In 1996 The Doctor was back on television. For one night only. Paul McGann was there and then gone. Still there were still more books and the ever faithful, ever wonderful Doctor Who Magazine whose comic strip is home to some of the Doctor's most interesting adventures.

Then came Big Finish. Their audio ranges breathed life back into the old Doctors: Peter Davison, Colin Baker and Sylvester McCoy. Their reputations (dented by the BBC's lack of faith in the series) restored. Paul McGann, still the current holder of the Doctorship, joined the Big Finish family too.

Until finally in 2005 the BBC took The Doctor back and Christopher Eccleston became the Ninth incarnation and The Doctor was back in his rightful place: Saturday evenings, BBC1. It was still the programme all the family could watch together and love. Now in 2012 we're on the Eleventh Doctor, the wonderful Matt Smith. The Doctor is back and all is right in the world.

I'm nearly 42 years old and my parents still think Doctor Who is something I'm going to grow out of. My friends - the non-Doctor Who ones obviously - can't understand why I spend so much of my time watching, writing and talking about Doctor Who.

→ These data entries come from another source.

(** ** Resolvers *)
Definition maybeUpdateResolvers (config : InterfaceConfig) : DaemonM bool :=
  if negb (supportDnsUtils (W := W)) then sret true
  else if bool_decide (m_hopType config = MultiHopExit) || bool_decide (m_hopType config = SingleHop)
  then
    let resolvers :=
      app [parseHost (qchars (m_dnsServer config))]
          (if qs_eqb (m_dnsServer config) (m_serverIpv4Gateway config)
           then [parseHost (qchars (m_serverIpv6Gateway config))] else []) in
    ifname <- gets (λ d, interfaceName (world d)) ;;
    on_world (updateResolvers ifname resolvers)
  else sret true.

Definition restoreDns : DaemonM bool :=
  if supportDnsUtils (W := W) then on_world restoreResolvers else sret true.

(** ** Switching servers *)
Definition supportServerSwitching (d : Daemon W) (config : InterfaceConfig) : bool :=
  match qm_find (m_hopType config) (m_connections d) with
  | None => false
  | Some state =>
      let current := m_config state in
      qs_eqb (m_privateKey current) (m_privateKey config) &&
      qs_eqb (m_deviceIpv4Address current) (m_deviceIpv4Address config) &&
      qs_eqb (m_deviceIpv6Address current) (m_deviceIpv6Address config) &&
      qs_eqb (m_serverIpv4Gateway current) (m_serverIpv4Gateway config) &&
      qs_eqb (m_serverIpv6Gateway current) (m_serverIpv6Gateway config)
  end.

Definition record_connection (config : InterfaceConfig) : DaemonM unit :=
  set_connections (qm_insert (m_hopType config) (ConnectionState_new config)).
(** A machine whose tables change as the iptables commands are documented. *)
Class FirewallMachine (W : Type) `{Shell W} := {
  tables : W -> bool -> string -> Table;
  execute_tables s w v6 t : tables (execute s w).2 v6 t = run_script v6 t s (tables w v6 t);
  execute_code s w v6 t cmd :
    script_effect s = Some (v6, t, cmd) -> (execute s w).1 = (cmd (tables w v6 t)).1
}.

Definition table_names : list string := [kFilterTable; kNatTable; kRawTable; kMangleTable].
Definition builtin (t : string) : string :=
  if String.eqb t kNatTable then kPostRoutingChain
  else if String.eqb t kRawTable then kPreRoutingChain else kOutputChain.

(** The rules of the anchors of a family, in the order of the root chain;
    [allow], [block] and [dns] are the rules of the updated anchors. *)
Definition anchor_names (v6 : bool) : list string :=
  if v6 then ["000.allowLoopback"; "310.blockDNS"; "300.allowLAN"; "290.allowDHCP";
              "250.blockIPv6"; "200.allowVPN"; "100.blockAll"]
  else ["000.allowLoopback"; "320.allowDNS"; "310.blockDNS"; "300.allowLAN"; "290.allowDHCP";
        "200.allowVPN"; "120.blockNets"; "110.allowNets"; "100.blockAll"].

Record Updated := mkUpdated { up_allow : list Rule; up_block : list Rule; up_dns : list Rule }.

Definition anchor_rules (v6 : bool) (u : Updated) (a : string) : list Rule :=
  if String.eqb a "000.allowLoopback" then [mkRule [OutInterface "lo+"] ACCEPT]
  else if String.eqb a "320.allowDNS" then up_dns u
  else if String.eqb a "310.blockDNS" then
    [mkRule [Protocol "udp"; DestinationPort 53] REJECT;
     mkRule [Protocol "tcp"; DestinationPort 53] REJECT]
  else if String.eqb a "300.allowLAN" then
    map (λ net, mkRule [Destination net] ACCEPT) (if v6 then lan6 else lan4)
  else if String.eqb a "290.allowDHCP" then
    [if v6 then mkRule [Protocol "udp"; Destination "ff00::/8"; SourcePort 546; DestinationPort 547] ACCEPT
     else mkRule [Protocol "udp"; Destination "255.255.255.255"; SourcePort 68; DestinationPort 67] ACCEPT]
  else if String.eqb a "250.blockIPv6" then [mkRule [NotOutInterface "lo+"] REJECT]
  else if String.eqb a "200.allowVPN" then
    [mkRule [OutInterface "amn0+"] ACCEPT; mkRule [OutInterface "tun0+"] ACCEPT]
  else if String.eqb a "120.blockNets" then up_block u
  else if String.eqb a "110.allowNets" then up_allow u
  else [mkRule [] REJECT].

I used to get annoyed at people who mocked me for liking a 'children's programme'. Now I don't care. The fact that Doctor Who was always made by the BBC's drama department and not the Children's department is just that, a fact. I like Doctor Who. I think I always will.

It has been a part of my life - to some degree or another - for as long as I can remember. It's there in my cloudy, half-remembered bits first memories and it is still there now. When I'm feeling down, it cheers me up. I know some of this is clearly nostalgia. There's something immensely comforting to me in the pre-season 18 Tom Baker version of the Doctor Who theme tune, even now.

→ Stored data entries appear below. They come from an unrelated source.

(* ===== verification/MacosRouteProperties.v ===== *)
(** * What the routing socket of macOS is told

    Properties of MacosRouteMonitor.v: every request decodes to the prefix, mask and
    gateway it is meant for; messages of the kernel are handled one by one; and over a
    kernel that keeps the documented contract of its routing socket the excluded
    addresses stay on the default route, and nothing else changes. *)
From Stdlib Require Import ZArith Lia Ascii String.
From stdpp Require Import base list option.
From S2P Require Import Prelude HostAddress QtString IpAddress LinuxRouteMonitor MacosRouteMonitor.
Local Open Scope Z_scope.

(** ** Specification: reading a request as the kernel does *)
Record RtRequest := mkRtRequest {
  rr_action : Z; rr_index : Z; rr_flags : Z; rr_seq : Z; rr_addrs : list (Z * list Z)
}.

(** The socket addresses of the bits that are set, each on a boundary of four octets. *)
Fixpoint decode_addrs (bits : list Z) (addrs : Z) (bytes : list Z) : option (list (Z * list Z)) :=
  match bits with
  | [] => if bool_decide (bytes = []) then Some [] else None
  | b :: bits' =>
      if Z.land addrs b =? 0 then decode_addrs bits' addrs bytes
      else
        let size := padded_size (sa_len bytes) in
        if (sa_len bytes =? 0) || (Z.of_nat (length bytes) <? size) then None
        else
          rest ← decode_addrs bits' addrs (drop (Z.to_nat size) bytes);
          Some ((b, take (Z.to_nat (sa_len bytes)) bytes) :: rest)
  end.

Definition decode_rtm (bytes : list Z) : option RtRequest :=
  if (rtm_msglen bytes =? Z.of_nat (length bytes)) && (octet 2 bytes =? RTM_VERSION) then
    addrs ← decode_addrs [1; 2; 4; 8; 16; 32; 64; 128] (rtm_addrs bytes) (drop 92 bytes);
    Some (mkRtRequest (rtm_type bytes) (rtm_index bytes) (rtm_flags bytes) (rtm_seq bytes) addrs)
  else None.

(** ** Layout *)
Local Ltac Zify.zify_post_hook ::= Z.to_euclidean_division_equations.

Definition rt_hdr (len action index flags addrs seq : Z) : list Z :=
  le16 len ++ [RTM_VERSION; action] ++ le16 index ++ [0; 0] ++ le32 flags ++ le32 addrs ++ le32 0 ++ le32 seq ++
  replicate 68 0.
Definition rt_message (size action index flags addrs seq : Z) (body : list Z) : list Z :=
  rt_hdr (92 + Z.of_nat (length body)) action index flags addrs seq ++ body ++
  replicate (Z.to_nat size - 92 - length body) 0.
(* ===== verification/MacosFirewall.v ===== *)
(** * The kill switch of macOS

    Model of [MacOSFirewall] (client/platforms/macos/daemon/macosfirewall.cpp), whose
    calls are lines for bash, of [WireguardUtilsMacos::applyFirewallRules], and of the
    rule files of its anchors (deploy/data/macos/Resources/pf). What a line does is the
    documented behaviour of pfctl; how pf decides a packet, the last matching rule or
    the first quick one, is the specification. *)
From Stdlib Require Import ZArith Lia Ascii String.
From stdpp Require Import base list option strings.
From S2P Require Import Prelude HostAddress QtString IpAddress LinuxFirewall LinuxKillSwitch.
Local Open Scope string_scope.

(** ** The lines given to bash *)
(** Running a line: its exit code. [app_dir] is [qApp->applicationDirPath()]. *)
Class BashHost (H : Type) := {
  bash : string -> StateM H Z;
  app_dir : string
}.

Definition dq : string := String (ascii_of_nat 34) "".
Definition kRootAnchor : string := "amn".
Definition DaemonDataDir : string := "/Library/Caches/com.zloserver.vpn".

Section Lines.
Variable ResourceDir : string.
(* ===== verification/DnsUtils.v ===== *)
(** * Name servers on macOS and Linux

    Models of [DnsUtilsMacos] (client/platforms/macos/daemon/dnsutilsmacos.cpp), over
    the dynamic store of the system configuration, and of [DnsUtilsLinux]
    (client/platforms/linux/daemon/dnsutilslinux.cpp), over the calls systemd-resolved
    is sent. What each leaves in place, and that restoring gives the settings back. *)
From Stdlib Require Import ZArith Lia Ascii String.
From stdpp Require Import base gmap list option strings.
From S2P Require Import Prelude HostAddress QtString QtContainers IpAddress InterfaceConfig.
Local Open Scope string_scope.
Local Open Scope Z_scope.

(** ** macOS *)
Module MacDns.
(** Core Foundation values, and the dictionary of a service's DNS settings. *)
Inductive CFValue := CFString (s : string) | CFArray (l : list CFValue) | CFOther.
Notation CFDict := (gmap string CFValue).

Definition kSCPropNetDNSDomainName : string := "DomainName".
Definition kSCPropNetDNSServerAddresses : string := "ServerAddresses".
Definition kSCPropNetDNSSearchDomains : string := "SearchDomains".
Definition kSCPropNetDNSSortList : string := "SortList".

(** The texts a null [QString] stands for are empty. *)
Definition cfParseString (ref : CFValue) : string := match ref with CFString s => s | _ => "" end.
Definition cfParseStringList (ref : CFValue) : list string :=
  match ref with CFArray l => map cfParseString l | _ => [] end.
Definition cfDictSetString (dict : CFDict) (name value : string) : CFDict :=
  if bool_decide (value = "") then dict else <[name := CFString value]> dict.
Definition cfDictSetStringList (dict : CFDict) (name : string) (valueList : list string) : CFDict :=
  match valueList with [] => dict | _ => <[name := CFArray (map CFString valueList)]> dict end.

The sad truth is Doctor Who probably made me the man I am today.

Single. (Boom, Boom)

I do think the fundamentals of my belief system - and my overly romantic view of the world - were taken from the Doctor. The fact that I still believe that one person, standing up for what they believe in against ridiculous odds can change the world is as much to do with watching Doctor Who as it is reading about Gandhi and Martin Luther-King. The fact that not everything was to be taken at face value; that might wasn't always right; that wit was a weapon as sharp as any sword and that knowledge mattered. These things I learnt first from the Doctor. Other people - real people - backed this up.

Doctor Who was the gateway drug into other science-fiction, other television series and through contact with other fans into whole different areas of culture: books, music, art and everything. It made me want to write Doctor Who stories, so I wrote and kept writing. Even if most of it was trash it was wanting to be part of Doctor Who that started me writing. (That and trying to impress a rather attractive school teacher but let's not go there).

I've made - and continue to make - great friends through Doctor Who and we can have in-depth conversations about the most esoteric Doctor Who related questions and we make up our own stories and theories. We write and some of my friends Podcast (which isn't as disgusting as it sounds).

As Nick Hornby wrote about Arsenal in Fever Pitch, "Arsenal has come to me too much to me..." Sometimes I think this about Doctor Who. Sometimes I think that I could have spent my time doing 'better' things but these moments pass quickly by.

I will always spend too much time talking about, writing about, watching and listening to Doctor Who. It is almost part of my DNA. It is certainly part of my identity, for good or for bad. But when I look at what I've got from 'just a television programme' in terms of friendships, ideas, entertainment, laughter, silliness, knowledge and happiness I think it has been worth it.